I’ve spent the very large majority of my 40+-year career in the technology industry—but although my memory regularly fails me, I can still remember vividly when, if you moved a computer in a truck, there needed to be an engineer at the destination to make it work again. Wired backplanes, anyone? Back then, being a computer engineer was a skilled job: you fixed them, rather than just identified the faulty module and replaced it. 

My career has seen me involved with visible record computers, mainframes and banking networks, through professional audiovisual equipment to where I am today, in embedded computing. At one time, I was product manager when we introduced the Redactron “Redactor” series of dedicated word processors into the UK. (Anyone else remember Wang?) I launched the Texas Instruments (TI) PC in the UK in 1982, soon after the launch of the IBM PC that created the personal computing revolution. I recall practicing for hours the (then) incredible speech recognition capability it had before showing it to many of the UK’s biggest companies.

A lesson?

(An interesting (to me) aside here. In the development phase of the TI PC, TI developers were split into two camps: those who believed that 100% compatibility with the IBM PC was essential for success, and those who believed that, if we built something better than, but not completely compatible with, it, success was more likely. The latter faction won. The former faction quit in disgust—and founded Compaq, who went on to make PCs that were 100% compatible with the IBM version. Compaq went from strength to strength—and the TI PC bombed.)

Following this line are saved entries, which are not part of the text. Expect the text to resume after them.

(* ===== verification/Ip.v ===== *)
(** * IP addresses

    [std::net::IpAddr] as the catalogue uses it: [FromStr] (the recursive
    descent parser of core::net) and [Display]. An IPv4 address is its four
    bytes, an IPv6 address its eight 16-bit groups. *)

From Stdlib Require Import Ascii String NArith Lia.
From stdpp Require Import base list strings.
From S2P Require Import Prelude.

Inductive IpAddr : Type :=
| V4 (octets : list N)
| V6 (groups : list N).

#[export] Instance IpAddr_eq_dec : EqDecision IpAddr.
Proof. solve_decision. Defined.

(** ** Numbers *)

(** [char::to_digit(radix)] *)
Definition to_digit (radix : N) (c : ascii) : option N :=
  let n := N_of_ascii c in
  let d := if is_digit c then Some (n - 48)%N
           else if between 97 122 c then Some (n - 87)%N
           else if between 65 90 c then Some (n - 55)%N
           else None in
  v ← d; if (v <? radix)%N then Some v else None.

(** [read_number] after [count] digits worth [acc]: the value, the digits read
    and the rest of the input. Too many digits or a value past [max] is no
    number. *)
Fixpoint read_digits (radix max : N) (max_digits : nat) (acc : N) (count : nat) (s : string)
    : option (N * nat * string) :=
  match s with
  | String c s' =>
      match to_digit radix c with
      | Some d =>
          let acc' := (acc * radix + d)%N in
          if (max <? acc')%N || (max_digits <? S count) then None
          else read_digits radix max max_digits acc' (S count) s'
      | None => Some (acc, count, s)
      end
  | EmptyString => Some (acc, count, s)
  end.

Definition read_number (radix max : N) (max_digits : nat) (allow_zero_prefix : bool) (s : string)
    : option (N * string) :=
  '(v, count, rest) ← read_digits radix max max_digits 0 0 s;
  if (count =? 0) || negb allow_zero_prefix && starts_with "0" s && (1 <? count) then None
  else Some (v, rest).

(** ** Addresses *)

(** [read_separator(':', i, ..)]: the separator, except before the first part. *)
Definition read_separator (sep : string) (i : nat) (s : string) : option string :=
  match i with O => Some s | S _ => strip_prefix sep s end.

Fixpoint read_octets (left i : nat) (s : string) : option (list N * string) :=
  match left with
  | O => Some ([], s)
  | S left' =>
      s ← read_separator "." i s;
      '(v, s) ← read_number 10 255 3 false s;
      '(vs, s) ← read_octets left' (S i) s;
      Some (v :: vs, s)
  end.
Definition read_ipv4_addr (s : string) : option (list N * string) := read_octets 4 0 s.

(** [read_groups] into [left] slots, from slot [i] of [i + left]: the groups,
    whether they end with an embedded IPv4 address, and the rest. *)
Fixpoint read_groups (left i : nat) (s : string) : list N * bool * string :=
  match left with
  | O => ([], false, s)
  | S left' =>
      let embedded :=
        match left' with
        | O => None
        | S _ => s ← read_separator ":" i s; read_ipv4_addr s
        end in
      match embedded with
      | Some (octets, rest) =>
          let o k := nth k octets 0%N in
          ([(o 0%nat * 256 + o 1%nat)%N; (o 2%nat * 256 + o 3%nat)%N], true, rest)
      | None =>
          match s ← read_separator ":" i s; read_number 16 65535 4 true s with
          | Some (g, rest) =>
              let '(gs, v4, rest) := read_groups left' (S i) rest in (g :: gs, v4, rest)
          | None => ([], false, s)
          end
      end
  end.

Definition read_ipv6_addr (s : string) : option (list N * string) :=
  let '(head, head_ipv4, s) := read_groups 8 0 s in
  if length head =? 8 then Some (head, s)
  else if head_ipv4 then None
  else
    s ← strip_prefix "::" s;
    let '(tail, _, s) := read_groups (7 - length head) 0 s in
    Some (head ++ replicate (8 - length head - length tail) 0%N ++ tail, s).

(** [IpAddr::from_str] *)
Definition ip_from_str (s : string) : option IpAddr :=
  '(a, rest) ← match read_ipv4_addr s with
               | Some (o, rest) => Some (V4 o, rest)
               | None => '(g, rest) ← read_ipv6_addr s; Some (V6 g, rest)
               end;
  if is_empty rest then Some a else None.

(** ** Display *)

Definition hex_char (n : N) : ascii :=
  ascii_of_N (if (n <? 10)%N then n + 48 else n + 87).

(** [{:x}] of a 16-bit group. *)
Fixpoint hex_digits (fuel : nat) (n : N) : string :=
  match fuel with
  | O => ""
  | S fuel' => ((if (n <? 16)%N then "" else hex_digits fuel' (n / 16)) ++ String (hex_char (n mod 16)) "")%string
  end.
Definition lower_hex (n : N) : string := hex_digits 4 n.

Definition ipv4_display (octets : list N) : string := join "." (map dec_of_N octets).

(** The first longest run of zero groups: its start and length. *)
Fixpoint longest_zeroes (i : nat) (cur best : nat * nat) (groups : list N) : nat * nat :=
  match groups with
  | [] => best
  | g :: groups' =>
      if (g =? 0)%N then
        let cur' := (if snd cur =? 0 then i else fst cur, S (snd cur)) in
        longest_zeroes (S i) cur' (if snd best <? snd cur' then cur' else best) groups'
      else longest_zeroes (S i) (0, 0) best groups'
  end.

Definition ipv6_display (groups : list N) : string :=
  let hex l := join ":" (map lower_hex l) in
  match groups with
  | [0; 0; 0; 0; 0; 65535; hi; lo]%N =>
      ("::ffff:" ++ ipv4_display [hi / 256; hi mod 256; lo / 256; lo mod 256]%N)%string
  | _ =>
      let '(start, len) := longest_zeroes 0 (0, 0) (0, 0) groups in
      if 1 <? len then (hex (take start groups) ++ "::" ++ hex (drop (start + len) groups))%string
      else hex groups
  end.

Definition ip_display (a : IpAddr) : string :=
  match a with V4 o => ipv4_display o | V6 g => ipv6_display g end.

Example ip_samples :
  map (fun s => ip_display <$> ip_from_str s)
    ["1.1.1.1"; "01.1.1.1"; "::1"; "::"; "2001:DB8::0:1"; "::ffff:192.0.2.1"; "1::2::3";
     "::1.2.3.4"; "1:2:3:4:5:6:7:8"; "1:2:3:4:5:6:7::"; "-1"; "256.1.1.1"; "1:0:0:2:0:0:0:3";
     "1.2.3.4:"; "1:2:3:4:5:6:1.2.3.4"]
  = [Some "1.1.1.1"; None; Some "::1"; Some "::"; Some "2001:db8::1"; Some "::ffff:192.0.2.1"; None;
     Some "::102:304"; Some "1:2:3:4:5:6:7:8"; Some "1:2:3:4:5:6:7:0"; None; None; Some "1:0:0:2::3";
     None; Some "1:2:3:4:5:6:102:304"].
Proof. vm_compute. reflexivity. Qed.
Lemma linked_lookup_S last rows i r :
  linked last rows -> rows !! S i = Some r ->
  exists q, rows !! i = Some q /\ link_prev r = link_hash q.
Proof.
  revert last i. induction rows as [|x rows IH]; intros last i; [done|]. simpl. intros [Hx Hl] Hr.
  destruct i as [|i]; simpl in *.
  - destruct rows as [|y rows]; [done|]. simpl in *. exists x. naive_solver.
  - eauto.
Qed.

Lemma linked_lookup_0 last rows r : linked last rows -> rows !! 0 = Some r -> link_prev r = last.
Proof. destruct rows; simpl; naive_solver. Qed.

Lemma linked_app last pre r post :
  linked last (pre ++ r :: post) -> linked last pre /\ link_prev r = tip_from last pre.
Proof.
  revert last. induction pre as [|x pre IH]; intros last; simpl; [naive_solver|].
  intros [? ?%IH]. naive_solver.
Qed.
End LinkLemmas.

Section WalkLemmas.
Context {R : Type} `{ChainLink R} (check : R -> RowCheck).

Definition row_verified (r : R) : Prop := check r = RowVerified.
Definition row_unverifiable (r : R) : Prop := exists reason, check r = RowUnverifiable reason.
Definition row_broken (r : R) : Prop := exists e a, check r = RowBroken e a.

Definition count_verified (rows : list R) : nat :=
  length (filter (fun r => match check r with RowVerified => true | _ => false end = true) rows).

(** A provable break: a wrong link, or a row that is not what was signed. *)
Definition break_at (last_hash : string) (r : R) : Prop :=
  link_prev r <> last_hash \/ row_broken r.

Lemma walk_from_spec last n fu u rows :
  match walk_from check last n fu u rows with
  | Intact k => linked last rows /\ Forall row_verified rows /\ fu = None /\ k = n + length rows
  | CannotVerify _ => linked last rows /\ Forall (fun r => ~ row_broken r) rows
      /\ (fu <> None \/ Exists row_unverifiable rows)
  | Broken k s t _ _ => exists pre row post, rows = pre ++ row :: post /\ linked last pre
      /\ Forall (fun r => ~ row_broken r) pre /\ break_at (tip_from last pre) row
      /\ s = link_seq row /\ t = link_transaction_id row /\ k = n + count_verified pre
  end.
Proof.
  revert last n fu u. induction rows as [|r rows IH]; intros last n fu u; cbn [walk_from].
  - destruct fu; simpl; split_and!; try done; try (by constructor); lia.
  - destruct (String.eqb_spec (link_prev r) last) as [El|El]; cbn [negb].
    2:{ exists [], r, rows. split_and!; try done; try (by constructor); unfold count_verified; simpl; lia. }
    destruct (check r) as [|reason|e a] eqn:Ec.
    + specialize (IH (link_hash r) (S n) fu u).
      destruct (walk_from _ _ _ _ _ _) as [k|k s t e a|reason].
      * destruct IH as (? & ? & ? & ?). split_and!; try done; [by constructor|simpl; lia].
      * destruct IH as (pre & row & post & -> & ? & ? & ? & ? & ? & ?).
        exists (r :: pre), row, post. split_and!; try done.
        { constructor; [intros (? & ? & ?); congruence|done]. }
        unfold count_verified in *. rewrite filter_cons_True by (by rewrite Ec). simpl. lia.
      * destruct IH as (? & ? & ?). split_and!; try done.
        { constructor; [intros (? & ? & ?); congruence|done]. }
        destruct H2; [by left|right; by constructor].
    + specialize (IH (link_hash r) n (Some (default reason fu)) (S u)).
      destruct (walk_from _ _ _ _ _ _) as [k|k s t e a|reason'].
      * destruct IH as (? & ? & ? & ?). done.
      * destruct IH as (pre & row & post & -> & ? & ? & ? & ? & ? & ?).
        exists (r :: pre), row, post. split_and!; try done.
        { constructor; [intros (? & ? & ?); congruence|done]. }
        unfold count_verified in *. rewrite filter_cons_False by (by rewrite Ec). simpl. lia.
      * destruct IH as (? & ? & ?). split_and!; try done.
        { constructor; [intros (? & ? & ?); congruence|done]. }
        right. left. by exists reason.
    + exists [], r, rows. split_and!; try done; try (by constructor);
        [right; by exists e, a|unfold count_verified; simpl; lia..].
Qed.

Lemma row_check_cases r : row_verified r \/ row_unverifiable r \/ row_broken r.
Proof. unfold row_verified, row_unverifiable, row_broken. destruct (check r); eauto 6. Qed.

Lemma verified_not_broken r : row_verified r -> ~ row_broken r.
Proof. intros ? (? & ? & ?). unfold row_verified in *. congruence. Qed.
Lemma unverifiable_not_verified r : row_unverifiable r -> ~ row_verified r.
Proof. intros [? ?] ?. unfold row_verified in *. congruence. Qed.

(** A broken row excludes the two other verdicts. *)
Lemma break_excludes last pre row post :
  break_at (tip_from last pre) row ->
  linked last (pre ++ row :: post) -> Forall (fun r => ~ row_broken r) (pre ++ row :: post) -> False.
Proof.
  intros Hb Hl Hf. apply linked_app in Hl as [_ Hl].
  rewrite Forall_app, Forall_cons in Hf. destruct Hb; naive_solver.
Qed.

Lemma Forall_verified_not_broken rows : Forall row_verified rows -> Forall (fun r => ~ row_broken r) rows.
Proof. intros Hv. eapply Forall_impl; [exact Hv|]. apply verified_not_broken. Qed.

Lemma walk_chain_Intact rows n :
  walk_chain check rows = Intact n
  <-> linked "" rows /\ Forall row_verified rows /\ n = length rows.
Proof.
  unfold walk_chain. pose proof (walk_from_spec "" 0 None 0 rows) as HS.
  destruct (walk_from _ _ _ _ _ _) as [k|k s t e a|reason].
  - destruct HS as (? & ? & _ & ->). naive_solver.
  - split; [done|]. intros (Hl & Hv & _). exfalso.
    destruct HS as (pre & row & post & -> & _ & _ & Hb & _).
    eapply break_excludes; eauto using Forall_verified_not_broken.
  - split; [done|]. intros (_ & Hv & _). exfalso. destruct HS as (_ & _ & [?|He]); [done|].
    apply Exists_exists in He as (x & Hx & Hu). rewrite Forall_forall in Hv.
    by apply (unverifiable_not_verified x); [|apply Hv].
Qed.

Lemma walk_chain_CannotVerify rows :
  (exists reason, walk_chain check rows = CannotVerify reason)
  <-> linked "" rows /\ Forall (fun r => ~ row_broken r) rows /\ Exists row_unverifiable rows.
Proof.
  unfold walk_chain. pose proof (walk_from_spec "" 0 None 0 rows) as HS.
  destruct (walk_from _ _ _ _ _ _) as [k|k s t e a|reason].
  - split; [by intros [? ?]|]. intros (_ & _ & He). exfalso. destruct HS as (_ & Hv & _).
    apply Exists_exists in He as (x & Hx & Hu). rewrite Forall_forall in Hv.
    by apply (unverifiable_not_verified x); [|apply Hv].
  - split; [by intros [? ?]|]. intros (Hl & Hv & _). exfalso.
    destruct HS as (pre & row & post & -> & _ & _ & Hb & _). eapply break_excludes; eauto.
  - split; [intros _|by exists reason]. destruct HS as (? & ? & [?|?]); done.
Qed.

Lemma walk_chain_Broken rows :
  outcome_to_exit_code (walk_chain check rows) = 1%Z
  <-> exists pre row post, rows = pre ++ row :: post /\ break_at (tip_from "" pre) row.
Proof.
  unfold walk_chain. pose proof (walk_from_spec "" 0 None 0 rows) as HS.
  destruct (walk_from _ _ _ _ _ _) as [k|k s t e a|reason]; simpl.
  - split; [done|]. intros (pre & row & post & -> & Hb). exfalso. destruct HS as (? & ? & _).
    eapply break_excludes; eauto using Forall_verified_not_broken.
  - split; [|done]. intros _. destruct HS as (pre & row & post & ? & _ & _ & ? & _). eauto.
  - split; [done|]. intros (pre & row & post & -> & Hb). exfalso. destruct HS as (? & ? & _).
    eapply break_excludes; eauto.
Qed.
End WalkLemmas.

(** ** Tampering and forgery *)

Lemma rev_case {A} (l : list A) : l = [] \/ exists l' x, l = l' ++ [x].
Proof. induction l as [|x l _] using rev_ind; [by left|right; eauto]. Qed.

Lemma lookup_snoc {A} (l : list A) x : (l ++ [x]) !! length l = Some x.
Proof. by rewrite lookup_app_r, Nat.sub_diag by lia. Qed.

Section Tamper.
Context {R : Type} `{ChainLink R} `{CryptoLaws}.
Variable vk : VerifyingKey.
(** The message a row's signature is checked against, when it has one. *)
Variable msg : R -> option bytes.
Variable dom : bytes.

Definition row_signed (r : R) : Prop :=
  exists m, msg r = Some m /\ signature_ok vk m (link_hash r) = true.

Hypothesis msg_dom : forall r m, msg r = Some m -> bytes_prefix dom m = true.
Hypothesis msg_inj : forall r r' m,
  no_rs (link_prev r) -> no_rs (link_prev r') -> msg r = Some m -> msg r' = Some m ->
  link_prev r = link_prev r' /\ link_seq r = link_seq r'.

(** Somebody made a signature the key never made, or one signature that holds
    for two messages. *)
Definition signature_break (signed : list bytes) : Prop :=
  (exists m s, m ∉ signed /\ signature_ok vk m s = true)
  \/ (exists m m' s, m <> m' /\ signature_ok vk m s = true /\ signature_ok vk m' s = true).

(** [rows] are the first rows of [rows0], up to the spelling of the last
    signature. *)
Definition same_prefix (rows rows0 : list R) : Prop :=
  forall i r, rows !! i = Some r ->
    exists r0, rows0 !! i = Some r0 /\ msg r = msg r0
      /\ (S i < length rows -> link_hash r = link_hash r0).

Lemma linked_prev_no_rs rows i r :
  linked "" rows -> Forall row_signed rows -> rows !! i = Some r -> no_rs (link_prev r).
Proof.
  intros Hl Hs Hr. destruct i as [|i].
  - rewrite (linked_lookup_0 _ _ _ Hl Hr). apply no_rs_nil.
  - destruct (linked_lookup_S _ _ _ _ Hl Hr) as (q & Hq & ->).
    rewrite Forall_lookup in Hs. destruct (Hs _ _ Hq) as (m & _ & Hm).
    by apply signature_ok_hex in Hm as [? _].
Qed.

Lemma same_prefix_snoc rows rows0 r r0 :
  same_prefix rows rows0 -> rows0 !! length rows = Some r0 -> msg r = msg r0 ->
  (forall q, rows !! (length rows - 1) = Some q -> exists q0,
     rows0 !! (length rows - 1) = Some q0 /\ link_hash q = link_hash q0) ->
  same_prefix (rows ++ [r]) rows0.
Proof.
  intros Hp Hr0 Hm Hq i x Hx. apply lookup_app_Some in Hx as [Hx|[Hi Hx]].
  - destruct (Hp i x Hx) as (x0 & E0 & Em & Eh). exists x0. split_and!; [done..|]. intros _.
    apply lookup_lt_Some in Hx as Hlt.
    destruct (decide (S i < length rows)) as [?|?]; [by apply Eh|].
    replace (length rows - 1) with i in Hq by lia.
    destruct (Hq x Hx) as (q0 & Eq & ->). congruence.
  - apply list_lookup_singleton_Some in Hx as [Ei <-].
    replace i with (length rows) by lia. exists r0. split_and!; [done..|].
    rewrite length_app. simpl. lia.
Qed.

Lemma tamper_prefix signed rows rows0 :
  (forall m, m ∈ signed -> bytes_prefix dom m = true -> exists r0, r0 ∈ rows0 /\ msg r0 = Some m) ->
  linked "" rows0 -> Forall row_signed rows0 -> NoDup (map link_seq rows0) ->
  linked "" rows -> Forall row_signed rows ->
  signature_break signed \/ same_prefix rows rows0.
Proof.
  intros Hsig Hl0 Hs0 Hnd. induction rows as [|r rows IH] using rev_ind.
  { intros _ _. right. intros i r Hr. by rewrite lookup_nil in Hr. }
  intros Hl Hs. apply linked_snoc in Hl as Hl'. destruct Hl' as [Hl1 Hprev].
  apply Forall_app in Hs as Hs'. destruct Hs' as [Hs1 Hr]. rewrite Forall_singleton in Hr.
  destruct IH as [?|IH]; [done..|by left|].
  destruct Hr as (m & Em & Hm).
  destruct (decide (m ∈ signed)) as [Hin|Hnin]; [|left; left; eauto].
  destruct (Hsig m Hin ltac:(eauto)) as (r0 & Hr0 & Em0).
  apply list_elem_of_lookup in Hr0 as (j & Hj).
  destruct (msg_inj r r0 m) as [Epr _]; [| |done..|].
  { apply (linked_prev_no_rs (rows ++ [r]) (length rows) _ Hl Hs). apply lookup_snoc. }
  { exact (linked_prev_no_rs rows0 j r0 Hl0 Hs0 Hj). }
  destruct (rev_case rows) as [->|(rows' & q & ->)].
  - simpl in Hprev. right.
    destruct j as [|j].
    + apply (same_prefix_snoc [] rows0 r r0); [done|done|congruence|]. intros q Hq. done.
    + exfalso. destruct (linked_lookup_S _ _ _ _ Hl0 Hj) as (p0 & Hp0 & E).
      rewrite Forall_lookup in Hs0. destruct (Hs0 _ _ Hp0) as (m' & _ & Hm').
      apply signature_ok_hex in Hm' as [_ Hne]. congruence.
  - rewrite tip_from_snoc in Hprev.
    assert (Hq : (rows' ++ [q]) !! length rows' = Some q) by apply lookup_snoc.
    apply Forall_app in Hs1 as [_ Hsq]. rewrite Forall_singleton in Hsq.
    destruct Hsq as (mq & Emq & Hmq).
    destruct j as [|j].
    { exfalso. rewrite (linked_lookup_0 _ _ _ Hl0 Hj) in Epr.
      apply signature_ok_hex in Hmq as [_ Hne]. congruence. }
    destruct (linked_lookup_S _ _ _ _ Hl0 Hj) as (p0 & Hp0 & E).
    destruct (IH _ _ Hq) as (q0 & Hq0 & Eq0 & _).
    pose proof (proj1 (Forall_lookup _ _) Hs0 _ _ Hp0) as (mp & Emp & Hmp).
    assert (Eh : link_hash p0 = link_hash q) by congruence. rewrite Eh in Hmp.
    destruct (decide (mq = mp)) as [->|Hne]; [|left; right; by exists mq, mp, (link_hash q)].
    right. destruct (msg_inj q0 p0 mp) as [_ Eseq]; [| |congruence|done|].
    { exact (linked_prev_no_rs rows0 _ q0 Hl0 Hs0 Hq0). }
    { exact (linked_prev_no_rs rows0 _ p0 Hl0 Hs0 Hp0). }
    assert (j = length rows') as ->.
    { eapply (NoDup_lookup (map link_seq rows0)); [done| |];
        rewrite list_lookup_fmap, ?Hp0, ?Hq0; simpl; [done|congruence]. }
    apply (same_prefix_snoc _ _ _ r0); [done| |congruence|].
    { rewrite length_app. simpl. by rewrite Nat.add_1_r. }
    intros x Hx. rewrite length_app in *. simpl in *.
    replace (length rows' + 1 - 1) with (length rows') in * by lia.
    exists p0. split; [done|]. congruence.
Qed.
End Tamper.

I just find it utterly remarkable the changes we’ve gone through. Back in the day, getting a screen to talk to a computer was something akin to black magic—and now, we have the cloud. Back in the day, we programmed in assembler, and then COBOL, and learned DOS. There’s a generation out there—probably more than one—who have never known anything other than Windows, and who can’t imagine what a ground-breaker Windows 3.1 was. Back in the day, we played Tetris or Solitaire, not GTA or Call of Duty: the closest we got to those was the special thrill that was Wolfenstein 3D.

I can remember buying books—printed books, from bookshops—that told you the web address for websites on gardening, cooking, stamp collecting and so on. We now take Google for granted—but the web wasn’t always so straightforward. (And who can forget the joys of dial-up Internet connections, when you couldn’t make or receive phone calls at the same time?) 

And, of course, there’s so much more. The above are just a very few examples. The point, though, is just how fantastically the technology industry has progressed. I look now at the kind of solutions that Abaco is providing, with their rugged reliability that can make the difference between life and death, and the wholly amazing ways in which our customers are deploying them—and I just can’t help but marvel at where we are now compared with where we’ve been.

Ian McMurray

Ian McMurray started his 40-year career in the technology industry back when 4K wasn’t the latest TV resolution — it was as much memory as you needed to write a complete, integrated accounting system for a computer. He started life as a mainframe salesman but eventually succumbed to the lure of marketing, and has since held a variety of European and worldwide marketing management positions, as well as occasional forays into sales training and development. He’s now the PR guy for Abaco Systems, and is based in Towcester, England.